» **WHAT NEEDS TO BE DONE**:
Tally the lines below containing "clear" and report only the total.

Records from a data source
-----

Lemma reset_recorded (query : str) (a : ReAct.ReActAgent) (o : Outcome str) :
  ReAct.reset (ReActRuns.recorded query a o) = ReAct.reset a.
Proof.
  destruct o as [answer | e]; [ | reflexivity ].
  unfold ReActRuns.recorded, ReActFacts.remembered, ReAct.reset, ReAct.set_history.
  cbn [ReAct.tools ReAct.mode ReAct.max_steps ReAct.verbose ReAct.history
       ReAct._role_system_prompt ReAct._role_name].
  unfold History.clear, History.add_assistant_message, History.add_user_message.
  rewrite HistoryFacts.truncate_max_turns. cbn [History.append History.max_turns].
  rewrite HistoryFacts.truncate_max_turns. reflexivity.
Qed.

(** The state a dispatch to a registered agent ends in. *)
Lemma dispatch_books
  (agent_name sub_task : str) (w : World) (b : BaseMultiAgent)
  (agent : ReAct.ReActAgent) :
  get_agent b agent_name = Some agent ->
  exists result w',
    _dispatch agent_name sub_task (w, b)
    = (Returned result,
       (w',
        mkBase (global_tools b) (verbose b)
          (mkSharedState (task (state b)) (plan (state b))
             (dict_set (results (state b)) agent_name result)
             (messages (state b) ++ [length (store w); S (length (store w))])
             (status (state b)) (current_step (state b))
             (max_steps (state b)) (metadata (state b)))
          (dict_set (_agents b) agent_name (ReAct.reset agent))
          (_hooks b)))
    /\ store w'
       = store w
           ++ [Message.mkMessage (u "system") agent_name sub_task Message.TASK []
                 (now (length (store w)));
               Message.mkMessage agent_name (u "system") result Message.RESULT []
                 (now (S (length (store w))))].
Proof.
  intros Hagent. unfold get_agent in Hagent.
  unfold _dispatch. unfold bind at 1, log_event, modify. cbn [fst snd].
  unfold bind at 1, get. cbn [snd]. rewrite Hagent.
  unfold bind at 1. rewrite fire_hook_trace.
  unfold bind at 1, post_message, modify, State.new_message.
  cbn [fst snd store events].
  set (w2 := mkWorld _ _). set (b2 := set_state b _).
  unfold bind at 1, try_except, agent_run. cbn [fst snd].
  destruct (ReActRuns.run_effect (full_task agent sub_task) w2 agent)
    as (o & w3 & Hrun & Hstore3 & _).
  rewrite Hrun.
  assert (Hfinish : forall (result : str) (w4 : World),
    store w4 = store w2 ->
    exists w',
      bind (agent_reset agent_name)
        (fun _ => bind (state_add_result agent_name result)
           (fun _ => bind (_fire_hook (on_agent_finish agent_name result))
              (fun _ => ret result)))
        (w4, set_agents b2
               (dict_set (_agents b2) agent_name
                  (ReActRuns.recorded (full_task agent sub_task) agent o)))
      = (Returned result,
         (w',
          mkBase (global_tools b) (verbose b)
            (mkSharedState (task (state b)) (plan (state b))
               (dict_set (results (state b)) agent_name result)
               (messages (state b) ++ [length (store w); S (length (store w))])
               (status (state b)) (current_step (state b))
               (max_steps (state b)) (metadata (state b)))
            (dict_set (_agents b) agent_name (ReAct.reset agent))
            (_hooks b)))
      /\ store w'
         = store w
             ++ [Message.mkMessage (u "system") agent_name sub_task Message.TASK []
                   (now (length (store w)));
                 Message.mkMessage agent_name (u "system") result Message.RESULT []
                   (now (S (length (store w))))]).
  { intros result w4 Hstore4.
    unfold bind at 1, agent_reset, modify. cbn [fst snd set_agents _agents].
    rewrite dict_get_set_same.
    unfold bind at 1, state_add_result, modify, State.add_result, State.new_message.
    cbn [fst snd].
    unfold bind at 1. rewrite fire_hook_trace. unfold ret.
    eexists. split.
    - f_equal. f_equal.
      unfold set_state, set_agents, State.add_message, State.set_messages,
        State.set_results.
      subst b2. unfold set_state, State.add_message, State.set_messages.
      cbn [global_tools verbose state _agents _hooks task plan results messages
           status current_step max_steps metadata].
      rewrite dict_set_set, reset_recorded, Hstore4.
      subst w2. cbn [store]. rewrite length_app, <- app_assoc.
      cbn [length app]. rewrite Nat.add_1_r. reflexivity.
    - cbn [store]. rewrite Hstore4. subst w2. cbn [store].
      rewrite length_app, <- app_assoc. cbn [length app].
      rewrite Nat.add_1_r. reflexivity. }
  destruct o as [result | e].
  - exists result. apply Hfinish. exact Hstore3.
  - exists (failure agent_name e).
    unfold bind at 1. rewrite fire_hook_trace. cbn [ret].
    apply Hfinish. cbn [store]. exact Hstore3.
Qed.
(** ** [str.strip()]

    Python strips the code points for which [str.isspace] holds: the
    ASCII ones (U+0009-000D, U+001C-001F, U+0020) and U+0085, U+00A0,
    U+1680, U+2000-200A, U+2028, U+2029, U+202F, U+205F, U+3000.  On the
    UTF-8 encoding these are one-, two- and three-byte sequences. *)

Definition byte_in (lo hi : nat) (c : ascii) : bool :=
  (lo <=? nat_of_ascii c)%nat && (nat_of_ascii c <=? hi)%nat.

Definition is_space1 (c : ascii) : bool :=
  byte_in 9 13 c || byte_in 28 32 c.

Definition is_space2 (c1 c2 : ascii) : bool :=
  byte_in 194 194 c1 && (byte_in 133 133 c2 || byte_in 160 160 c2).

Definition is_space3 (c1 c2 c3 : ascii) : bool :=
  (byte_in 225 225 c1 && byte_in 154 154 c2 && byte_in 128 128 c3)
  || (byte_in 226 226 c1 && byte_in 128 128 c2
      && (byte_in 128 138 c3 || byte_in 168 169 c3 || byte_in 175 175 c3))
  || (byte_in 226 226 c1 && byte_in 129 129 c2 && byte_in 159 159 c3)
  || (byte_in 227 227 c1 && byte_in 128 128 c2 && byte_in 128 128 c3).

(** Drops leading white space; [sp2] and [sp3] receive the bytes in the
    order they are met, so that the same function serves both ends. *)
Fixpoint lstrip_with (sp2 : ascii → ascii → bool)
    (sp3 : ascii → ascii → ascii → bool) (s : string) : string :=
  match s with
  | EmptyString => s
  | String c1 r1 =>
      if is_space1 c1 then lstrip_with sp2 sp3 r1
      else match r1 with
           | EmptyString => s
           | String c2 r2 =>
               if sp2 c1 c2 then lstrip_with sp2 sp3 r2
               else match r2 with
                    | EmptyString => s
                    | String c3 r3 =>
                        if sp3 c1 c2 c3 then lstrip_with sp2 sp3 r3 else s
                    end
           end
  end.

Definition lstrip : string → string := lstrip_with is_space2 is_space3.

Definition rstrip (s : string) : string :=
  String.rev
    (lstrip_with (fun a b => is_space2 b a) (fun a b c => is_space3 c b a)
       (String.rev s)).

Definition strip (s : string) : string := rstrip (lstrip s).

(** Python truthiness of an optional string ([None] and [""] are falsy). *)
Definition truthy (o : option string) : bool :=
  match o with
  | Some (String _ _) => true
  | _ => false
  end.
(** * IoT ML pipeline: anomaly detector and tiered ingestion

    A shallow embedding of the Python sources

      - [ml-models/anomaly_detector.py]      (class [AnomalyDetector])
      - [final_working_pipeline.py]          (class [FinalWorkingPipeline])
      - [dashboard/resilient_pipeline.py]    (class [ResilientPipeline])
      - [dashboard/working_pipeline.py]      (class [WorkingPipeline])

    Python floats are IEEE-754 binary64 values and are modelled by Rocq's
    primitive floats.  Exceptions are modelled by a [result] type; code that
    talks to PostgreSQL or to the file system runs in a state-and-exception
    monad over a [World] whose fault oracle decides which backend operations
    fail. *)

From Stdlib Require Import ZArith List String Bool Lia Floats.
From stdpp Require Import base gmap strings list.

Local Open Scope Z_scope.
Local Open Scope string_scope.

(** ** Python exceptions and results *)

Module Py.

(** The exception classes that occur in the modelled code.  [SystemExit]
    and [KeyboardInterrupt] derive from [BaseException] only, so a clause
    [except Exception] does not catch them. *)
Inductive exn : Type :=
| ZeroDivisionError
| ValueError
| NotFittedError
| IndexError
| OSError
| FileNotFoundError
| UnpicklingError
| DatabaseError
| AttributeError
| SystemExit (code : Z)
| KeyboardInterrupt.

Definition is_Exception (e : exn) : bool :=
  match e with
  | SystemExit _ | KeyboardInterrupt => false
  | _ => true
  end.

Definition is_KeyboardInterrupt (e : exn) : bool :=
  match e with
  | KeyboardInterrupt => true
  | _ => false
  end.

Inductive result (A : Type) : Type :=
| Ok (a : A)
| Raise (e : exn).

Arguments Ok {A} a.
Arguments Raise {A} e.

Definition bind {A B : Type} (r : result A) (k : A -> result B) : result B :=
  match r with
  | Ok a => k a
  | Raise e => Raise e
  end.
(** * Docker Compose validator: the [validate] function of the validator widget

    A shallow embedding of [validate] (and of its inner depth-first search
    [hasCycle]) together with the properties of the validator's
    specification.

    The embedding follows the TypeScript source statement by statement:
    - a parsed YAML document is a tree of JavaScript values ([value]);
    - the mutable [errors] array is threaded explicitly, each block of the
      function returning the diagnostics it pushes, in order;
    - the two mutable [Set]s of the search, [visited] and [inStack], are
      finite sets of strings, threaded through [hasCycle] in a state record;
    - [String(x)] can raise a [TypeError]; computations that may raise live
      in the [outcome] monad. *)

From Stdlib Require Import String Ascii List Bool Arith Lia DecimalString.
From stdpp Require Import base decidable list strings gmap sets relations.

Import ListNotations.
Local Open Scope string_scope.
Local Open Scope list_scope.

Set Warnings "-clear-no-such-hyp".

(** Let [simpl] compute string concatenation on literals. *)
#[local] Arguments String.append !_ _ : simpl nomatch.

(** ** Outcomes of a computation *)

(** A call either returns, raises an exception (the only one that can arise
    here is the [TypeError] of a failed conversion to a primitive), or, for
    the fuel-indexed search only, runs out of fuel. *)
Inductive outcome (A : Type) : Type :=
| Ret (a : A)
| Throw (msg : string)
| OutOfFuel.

-----

» **EXPECTED ANSWER**:
2